> AIM OF THE EXERCISE
Among the entries below, find the line with "(* ===== verification/QuerySyncFacts.v", then quote it and each following line up to and including the line with "IUInt32 (zlen (queryObjNodes_ q)); IAlign]", and nothing else.

> DATA IN THIS EXERCISE
####################

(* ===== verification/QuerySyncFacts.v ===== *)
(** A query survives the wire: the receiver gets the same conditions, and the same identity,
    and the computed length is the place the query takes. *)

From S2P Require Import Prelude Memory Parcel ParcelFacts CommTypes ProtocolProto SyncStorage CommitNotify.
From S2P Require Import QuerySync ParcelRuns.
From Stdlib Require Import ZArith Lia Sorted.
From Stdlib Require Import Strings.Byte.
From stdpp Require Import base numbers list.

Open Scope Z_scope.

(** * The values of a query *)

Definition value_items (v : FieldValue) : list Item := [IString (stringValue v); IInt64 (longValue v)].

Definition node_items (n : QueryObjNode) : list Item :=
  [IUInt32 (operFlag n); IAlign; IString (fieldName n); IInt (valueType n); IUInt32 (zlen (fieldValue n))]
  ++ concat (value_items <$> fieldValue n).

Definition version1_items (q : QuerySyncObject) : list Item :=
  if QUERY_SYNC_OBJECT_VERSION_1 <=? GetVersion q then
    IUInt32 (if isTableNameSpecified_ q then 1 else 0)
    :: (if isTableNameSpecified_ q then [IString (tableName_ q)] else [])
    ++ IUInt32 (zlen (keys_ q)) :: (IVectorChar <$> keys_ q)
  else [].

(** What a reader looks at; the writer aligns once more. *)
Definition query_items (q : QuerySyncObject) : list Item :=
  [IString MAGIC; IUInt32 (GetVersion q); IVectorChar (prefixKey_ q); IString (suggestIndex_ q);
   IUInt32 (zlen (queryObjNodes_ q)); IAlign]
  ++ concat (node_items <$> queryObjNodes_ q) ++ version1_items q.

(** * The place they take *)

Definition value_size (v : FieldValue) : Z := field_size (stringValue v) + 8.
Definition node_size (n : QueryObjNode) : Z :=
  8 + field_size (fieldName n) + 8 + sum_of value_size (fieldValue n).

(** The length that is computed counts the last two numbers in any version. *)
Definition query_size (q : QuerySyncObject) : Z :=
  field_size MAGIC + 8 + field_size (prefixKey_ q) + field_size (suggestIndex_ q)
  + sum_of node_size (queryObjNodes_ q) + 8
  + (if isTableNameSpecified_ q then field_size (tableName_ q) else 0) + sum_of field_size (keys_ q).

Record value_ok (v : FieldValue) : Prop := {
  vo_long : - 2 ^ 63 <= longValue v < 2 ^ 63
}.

####################

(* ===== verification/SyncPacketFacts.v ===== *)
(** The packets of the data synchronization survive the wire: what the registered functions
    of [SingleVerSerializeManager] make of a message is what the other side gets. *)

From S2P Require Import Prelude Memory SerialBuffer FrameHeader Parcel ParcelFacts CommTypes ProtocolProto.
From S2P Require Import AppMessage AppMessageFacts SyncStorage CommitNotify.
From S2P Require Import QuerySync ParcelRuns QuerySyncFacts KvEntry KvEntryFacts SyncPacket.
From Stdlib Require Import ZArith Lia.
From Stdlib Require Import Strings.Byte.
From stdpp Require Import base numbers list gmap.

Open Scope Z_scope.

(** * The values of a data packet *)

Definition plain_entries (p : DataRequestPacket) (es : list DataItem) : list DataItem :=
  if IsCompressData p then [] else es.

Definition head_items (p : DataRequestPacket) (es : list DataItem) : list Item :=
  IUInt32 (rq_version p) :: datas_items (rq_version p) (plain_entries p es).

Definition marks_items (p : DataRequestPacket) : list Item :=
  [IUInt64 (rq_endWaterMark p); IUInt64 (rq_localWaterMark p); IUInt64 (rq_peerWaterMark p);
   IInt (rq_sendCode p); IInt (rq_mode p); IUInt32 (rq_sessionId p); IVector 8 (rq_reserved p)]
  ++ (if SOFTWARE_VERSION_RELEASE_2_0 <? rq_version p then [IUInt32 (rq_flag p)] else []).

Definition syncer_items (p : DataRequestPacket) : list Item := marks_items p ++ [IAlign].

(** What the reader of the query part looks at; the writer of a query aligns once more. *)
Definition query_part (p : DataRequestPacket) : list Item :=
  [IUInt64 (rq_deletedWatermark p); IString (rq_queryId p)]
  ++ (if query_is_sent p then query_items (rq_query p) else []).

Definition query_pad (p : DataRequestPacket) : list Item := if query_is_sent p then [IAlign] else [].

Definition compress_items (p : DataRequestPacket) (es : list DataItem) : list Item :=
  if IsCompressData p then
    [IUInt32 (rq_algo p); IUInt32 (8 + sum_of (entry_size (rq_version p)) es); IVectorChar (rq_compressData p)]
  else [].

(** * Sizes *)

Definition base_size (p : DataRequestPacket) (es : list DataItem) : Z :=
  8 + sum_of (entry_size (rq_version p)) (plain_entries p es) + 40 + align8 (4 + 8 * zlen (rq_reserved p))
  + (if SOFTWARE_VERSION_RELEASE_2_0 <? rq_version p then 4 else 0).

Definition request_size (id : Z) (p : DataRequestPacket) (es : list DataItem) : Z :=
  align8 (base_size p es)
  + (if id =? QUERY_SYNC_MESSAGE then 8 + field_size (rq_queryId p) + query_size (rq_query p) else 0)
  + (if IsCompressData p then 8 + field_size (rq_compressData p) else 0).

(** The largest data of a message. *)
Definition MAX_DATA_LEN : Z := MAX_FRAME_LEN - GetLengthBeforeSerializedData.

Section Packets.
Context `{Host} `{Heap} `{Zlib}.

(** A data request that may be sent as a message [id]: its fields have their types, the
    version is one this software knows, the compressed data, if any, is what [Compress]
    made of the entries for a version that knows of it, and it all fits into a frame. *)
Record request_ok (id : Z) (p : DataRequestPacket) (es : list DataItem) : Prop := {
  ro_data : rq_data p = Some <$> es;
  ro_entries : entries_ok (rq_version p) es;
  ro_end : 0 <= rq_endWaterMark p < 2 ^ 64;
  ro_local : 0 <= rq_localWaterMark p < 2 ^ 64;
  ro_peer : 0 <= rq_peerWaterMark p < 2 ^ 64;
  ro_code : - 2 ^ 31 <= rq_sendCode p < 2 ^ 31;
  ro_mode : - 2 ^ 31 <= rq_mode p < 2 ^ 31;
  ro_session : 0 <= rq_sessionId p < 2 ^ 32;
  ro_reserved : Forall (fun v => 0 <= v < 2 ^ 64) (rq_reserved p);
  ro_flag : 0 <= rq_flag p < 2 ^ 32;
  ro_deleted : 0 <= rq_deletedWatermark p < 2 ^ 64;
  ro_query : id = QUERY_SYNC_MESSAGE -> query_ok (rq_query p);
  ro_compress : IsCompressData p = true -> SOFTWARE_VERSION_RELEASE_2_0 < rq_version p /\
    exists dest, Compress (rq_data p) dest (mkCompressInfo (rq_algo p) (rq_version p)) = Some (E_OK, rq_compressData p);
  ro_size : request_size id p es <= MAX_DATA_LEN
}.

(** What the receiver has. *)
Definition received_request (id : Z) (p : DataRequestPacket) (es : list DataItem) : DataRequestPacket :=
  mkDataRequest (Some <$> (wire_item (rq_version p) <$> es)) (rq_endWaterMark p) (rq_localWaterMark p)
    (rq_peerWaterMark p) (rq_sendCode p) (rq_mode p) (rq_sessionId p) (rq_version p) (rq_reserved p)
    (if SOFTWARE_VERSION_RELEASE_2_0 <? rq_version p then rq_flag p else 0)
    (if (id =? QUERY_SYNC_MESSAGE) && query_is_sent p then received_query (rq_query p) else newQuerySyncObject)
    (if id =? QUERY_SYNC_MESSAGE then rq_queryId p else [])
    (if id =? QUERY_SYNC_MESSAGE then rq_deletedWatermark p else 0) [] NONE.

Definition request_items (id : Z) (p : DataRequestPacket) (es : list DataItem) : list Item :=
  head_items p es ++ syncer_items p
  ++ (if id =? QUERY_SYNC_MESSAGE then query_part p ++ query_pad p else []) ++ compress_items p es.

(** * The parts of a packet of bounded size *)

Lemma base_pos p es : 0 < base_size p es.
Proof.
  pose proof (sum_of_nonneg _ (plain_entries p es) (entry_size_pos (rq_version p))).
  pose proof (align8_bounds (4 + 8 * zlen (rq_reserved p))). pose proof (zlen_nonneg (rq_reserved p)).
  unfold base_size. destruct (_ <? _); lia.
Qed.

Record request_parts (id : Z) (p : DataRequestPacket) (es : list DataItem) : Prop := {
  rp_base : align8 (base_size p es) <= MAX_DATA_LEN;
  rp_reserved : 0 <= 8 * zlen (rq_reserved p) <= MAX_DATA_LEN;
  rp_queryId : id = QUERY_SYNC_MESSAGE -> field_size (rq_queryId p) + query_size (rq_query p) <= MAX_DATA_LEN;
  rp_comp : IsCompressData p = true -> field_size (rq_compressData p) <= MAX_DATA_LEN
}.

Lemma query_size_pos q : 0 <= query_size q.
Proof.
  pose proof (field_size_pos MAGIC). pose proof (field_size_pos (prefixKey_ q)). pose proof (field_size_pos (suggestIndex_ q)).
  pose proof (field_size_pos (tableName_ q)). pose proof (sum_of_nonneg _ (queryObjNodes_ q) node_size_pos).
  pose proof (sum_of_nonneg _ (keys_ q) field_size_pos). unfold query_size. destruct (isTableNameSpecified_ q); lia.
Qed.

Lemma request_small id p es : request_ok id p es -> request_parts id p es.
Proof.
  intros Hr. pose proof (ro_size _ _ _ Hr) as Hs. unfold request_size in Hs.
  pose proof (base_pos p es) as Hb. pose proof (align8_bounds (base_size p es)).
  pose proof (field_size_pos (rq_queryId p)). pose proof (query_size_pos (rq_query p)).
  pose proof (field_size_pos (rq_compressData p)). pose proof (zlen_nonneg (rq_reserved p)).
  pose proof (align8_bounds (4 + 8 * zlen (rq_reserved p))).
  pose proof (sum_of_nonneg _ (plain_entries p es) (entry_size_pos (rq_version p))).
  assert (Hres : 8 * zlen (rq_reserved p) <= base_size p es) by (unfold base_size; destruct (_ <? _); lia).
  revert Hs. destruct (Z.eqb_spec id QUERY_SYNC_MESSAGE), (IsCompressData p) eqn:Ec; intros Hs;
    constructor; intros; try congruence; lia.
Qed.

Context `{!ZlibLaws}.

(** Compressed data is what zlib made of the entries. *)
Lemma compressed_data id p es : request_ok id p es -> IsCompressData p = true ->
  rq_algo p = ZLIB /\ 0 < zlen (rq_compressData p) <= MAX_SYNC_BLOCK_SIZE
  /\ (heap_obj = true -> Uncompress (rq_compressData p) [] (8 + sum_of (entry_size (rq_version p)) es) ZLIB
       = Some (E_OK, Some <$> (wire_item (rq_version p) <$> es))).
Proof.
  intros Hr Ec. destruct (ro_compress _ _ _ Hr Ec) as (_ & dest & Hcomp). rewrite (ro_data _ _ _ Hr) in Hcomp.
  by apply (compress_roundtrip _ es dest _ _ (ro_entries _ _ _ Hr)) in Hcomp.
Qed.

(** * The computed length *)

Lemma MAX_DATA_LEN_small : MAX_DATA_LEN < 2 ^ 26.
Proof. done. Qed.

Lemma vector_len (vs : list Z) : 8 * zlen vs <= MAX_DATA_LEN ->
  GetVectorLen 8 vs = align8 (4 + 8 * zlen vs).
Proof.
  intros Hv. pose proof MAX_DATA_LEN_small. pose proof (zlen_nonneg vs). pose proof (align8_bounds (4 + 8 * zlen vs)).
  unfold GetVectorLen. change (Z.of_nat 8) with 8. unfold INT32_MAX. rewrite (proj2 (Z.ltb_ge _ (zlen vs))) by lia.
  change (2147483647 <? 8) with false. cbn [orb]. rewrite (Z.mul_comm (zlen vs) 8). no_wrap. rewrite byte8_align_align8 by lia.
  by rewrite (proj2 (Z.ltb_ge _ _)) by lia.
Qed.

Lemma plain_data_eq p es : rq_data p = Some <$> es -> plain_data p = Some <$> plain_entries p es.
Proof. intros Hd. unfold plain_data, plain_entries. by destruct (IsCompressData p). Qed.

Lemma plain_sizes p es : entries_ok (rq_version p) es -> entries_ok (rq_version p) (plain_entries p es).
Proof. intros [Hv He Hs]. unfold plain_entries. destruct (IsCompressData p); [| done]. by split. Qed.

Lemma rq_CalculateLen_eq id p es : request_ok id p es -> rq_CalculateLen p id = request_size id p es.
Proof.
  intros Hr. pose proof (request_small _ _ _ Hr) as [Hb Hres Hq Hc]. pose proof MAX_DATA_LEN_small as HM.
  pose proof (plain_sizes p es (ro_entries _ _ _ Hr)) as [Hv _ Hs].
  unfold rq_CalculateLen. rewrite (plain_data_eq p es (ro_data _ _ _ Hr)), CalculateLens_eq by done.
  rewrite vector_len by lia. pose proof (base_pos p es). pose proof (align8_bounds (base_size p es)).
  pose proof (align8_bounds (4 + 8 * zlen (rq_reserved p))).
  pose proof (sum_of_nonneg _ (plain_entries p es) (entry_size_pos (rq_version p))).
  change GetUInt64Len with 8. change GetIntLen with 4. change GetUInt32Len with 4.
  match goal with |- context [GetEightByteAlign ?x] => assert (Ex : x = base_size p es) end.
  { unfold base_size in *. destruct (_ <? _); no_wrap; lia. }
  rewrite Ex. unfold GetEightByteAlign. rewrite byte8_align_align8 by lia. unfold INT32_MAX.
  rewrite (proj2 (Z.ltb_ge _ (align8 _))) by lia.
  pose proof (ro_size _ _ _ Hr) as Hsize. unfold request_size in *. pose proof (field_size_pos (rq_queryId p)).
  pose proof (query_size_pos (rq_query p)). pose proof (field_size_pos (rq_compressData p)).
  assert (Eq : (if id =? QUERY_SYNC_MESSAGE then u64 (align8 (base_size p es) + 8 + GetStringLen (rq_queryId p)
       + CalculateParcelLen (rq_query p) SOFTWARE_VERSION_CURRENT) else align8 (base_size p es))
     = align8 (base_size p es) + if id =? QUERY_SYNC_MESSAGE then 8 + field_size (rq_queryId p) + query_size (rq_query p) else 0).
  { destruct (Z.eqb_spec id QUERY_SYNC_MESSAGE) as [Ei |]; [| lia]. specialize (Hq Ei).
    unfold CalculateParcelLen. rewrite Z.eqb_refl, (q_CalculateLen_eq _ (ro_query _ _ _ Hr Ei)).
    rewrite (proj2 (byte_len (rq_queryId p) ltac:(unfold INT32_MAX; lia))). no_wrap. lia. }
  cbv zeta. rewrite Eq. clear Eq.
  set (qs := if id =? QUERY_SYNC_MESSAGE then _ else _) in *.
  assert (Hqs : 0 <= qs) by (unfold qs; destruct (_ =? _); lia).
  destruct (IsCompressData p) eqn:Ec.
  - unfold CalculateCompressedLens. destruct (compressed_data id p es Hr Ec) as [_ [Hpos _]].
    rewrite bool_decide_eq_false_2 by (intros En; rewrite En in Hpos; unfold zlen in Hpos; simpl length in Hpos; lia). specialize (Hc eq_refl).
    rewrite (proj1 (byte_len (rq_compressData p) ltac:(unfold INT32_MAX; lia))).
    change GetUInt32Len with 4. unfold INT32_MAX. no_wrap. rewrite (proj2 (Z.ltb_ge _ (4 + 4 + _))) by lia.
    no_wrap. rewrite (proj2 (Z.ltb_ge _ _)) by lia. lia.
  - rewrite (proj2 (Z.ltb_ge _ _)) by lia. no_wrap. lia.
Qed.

####################

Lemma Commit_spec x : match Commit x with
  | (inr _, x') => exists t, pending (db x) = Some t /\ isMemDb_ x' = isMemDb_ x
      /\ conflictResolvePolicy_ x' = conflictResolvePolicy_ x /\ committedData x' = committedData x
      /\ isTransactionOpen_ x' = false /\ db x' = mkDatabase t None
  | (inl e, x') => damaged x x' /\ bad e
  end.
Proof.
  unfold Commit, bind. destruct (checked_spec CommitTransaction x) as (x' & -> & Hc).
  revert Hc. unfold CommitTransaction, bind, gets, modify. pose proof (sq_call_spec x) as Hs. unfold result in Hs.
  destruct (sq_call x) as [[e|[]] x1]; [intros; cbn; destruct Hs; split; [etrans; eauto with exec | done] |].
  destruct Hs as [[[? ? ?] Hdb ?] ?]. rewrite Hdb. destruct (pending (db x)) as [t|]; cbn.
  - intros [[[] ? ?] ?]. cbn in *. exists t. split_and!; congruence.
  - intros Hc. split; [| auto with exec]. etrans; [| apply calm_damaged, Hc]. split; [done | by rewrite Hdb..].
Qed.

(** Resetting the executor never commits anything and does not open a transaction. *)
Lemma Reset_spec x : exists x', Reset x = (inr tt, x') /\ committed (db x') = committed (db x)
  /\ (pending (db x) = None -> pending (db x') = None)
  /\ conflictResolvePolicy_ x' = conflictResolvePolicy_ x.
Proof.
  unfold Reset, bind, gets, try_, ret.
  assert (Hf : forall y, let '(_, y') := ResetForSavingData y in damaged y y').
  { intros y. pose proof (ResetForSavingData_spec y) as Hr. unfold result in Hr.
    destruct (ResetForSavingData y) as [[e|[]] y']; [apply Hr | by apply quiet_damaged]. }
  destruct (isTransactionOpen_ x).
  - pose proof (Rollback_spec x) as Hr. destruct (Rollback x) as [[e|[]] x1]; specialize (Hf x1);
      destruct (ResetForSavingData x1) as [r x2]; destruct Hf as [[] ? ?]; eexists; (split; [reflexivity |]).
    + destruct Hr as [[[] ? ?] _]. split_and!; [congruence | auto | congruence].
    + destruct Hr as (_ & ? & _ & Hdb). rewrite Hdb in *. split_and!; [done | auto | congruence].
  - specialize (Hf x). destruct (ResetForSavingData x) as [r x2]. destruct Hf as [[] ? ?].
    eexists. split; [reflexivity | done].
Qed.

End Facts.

####################

> RESPONSE BELOW
(* ===== verification/QuerySyncFacts.v ===== *)
(** A query survives the wire: the receiver gets the same conditions, and the same identity,
    and the computed length is the place the query takes. *)

From S2P Require Import Prelude Memory Parcel ParcelFacts CommTypes ProtocolProto SyncStorage CommitNotify.
From S2P Require Import QuerySync ParcelRuns.
From Stdlib Require Import ZArith Lia Sorted.
From Stdlib Require Import Strings.Byte.
From stdpp Require Import base numbers list.

Open Scope Z_scope.

(** * The values of a query *)

Definition value_items (v : FieldValue) : list Item := [IString (stringValue v); IInt64 (longValue v)].

Definition node_items (n : QueryObjNode) : list Item :=
  [IUInt32 (operFlag n); IAlign; IString (fieldName n); IInt (valueType n); IUInt32 (zlen (fieldValue n))]
  ++ concat (value_items <$> fieldValue n).

Definition version1_items (q : QuerySyncObject) : list Item :=
  if QUERY_SYNC_OBJECT_VERSION_1 <=? GetVersion q then
    IUInt32 (if isTableNameSpecified_ q then 1 else 0)
    :: (if isTableNameSpecified_ q then [IString (tableName_ q)] else [])
    ++ IUInt32 (zlen (keys_ q)) :: (IVectorChar <$> keys_ q)
  else [].

(** What a reader looks at; the writer aligns once more. *)
Definition query_items (q : QuerySyncObject) : list Item :=
  [IString MAGIC; IUInt32 (GetVersion q); IVectorChar (prefixKey_ q); IString (suggestIndex_ q);
   IUInt32 (zlen (queryObjNodes_ q)); IAlign]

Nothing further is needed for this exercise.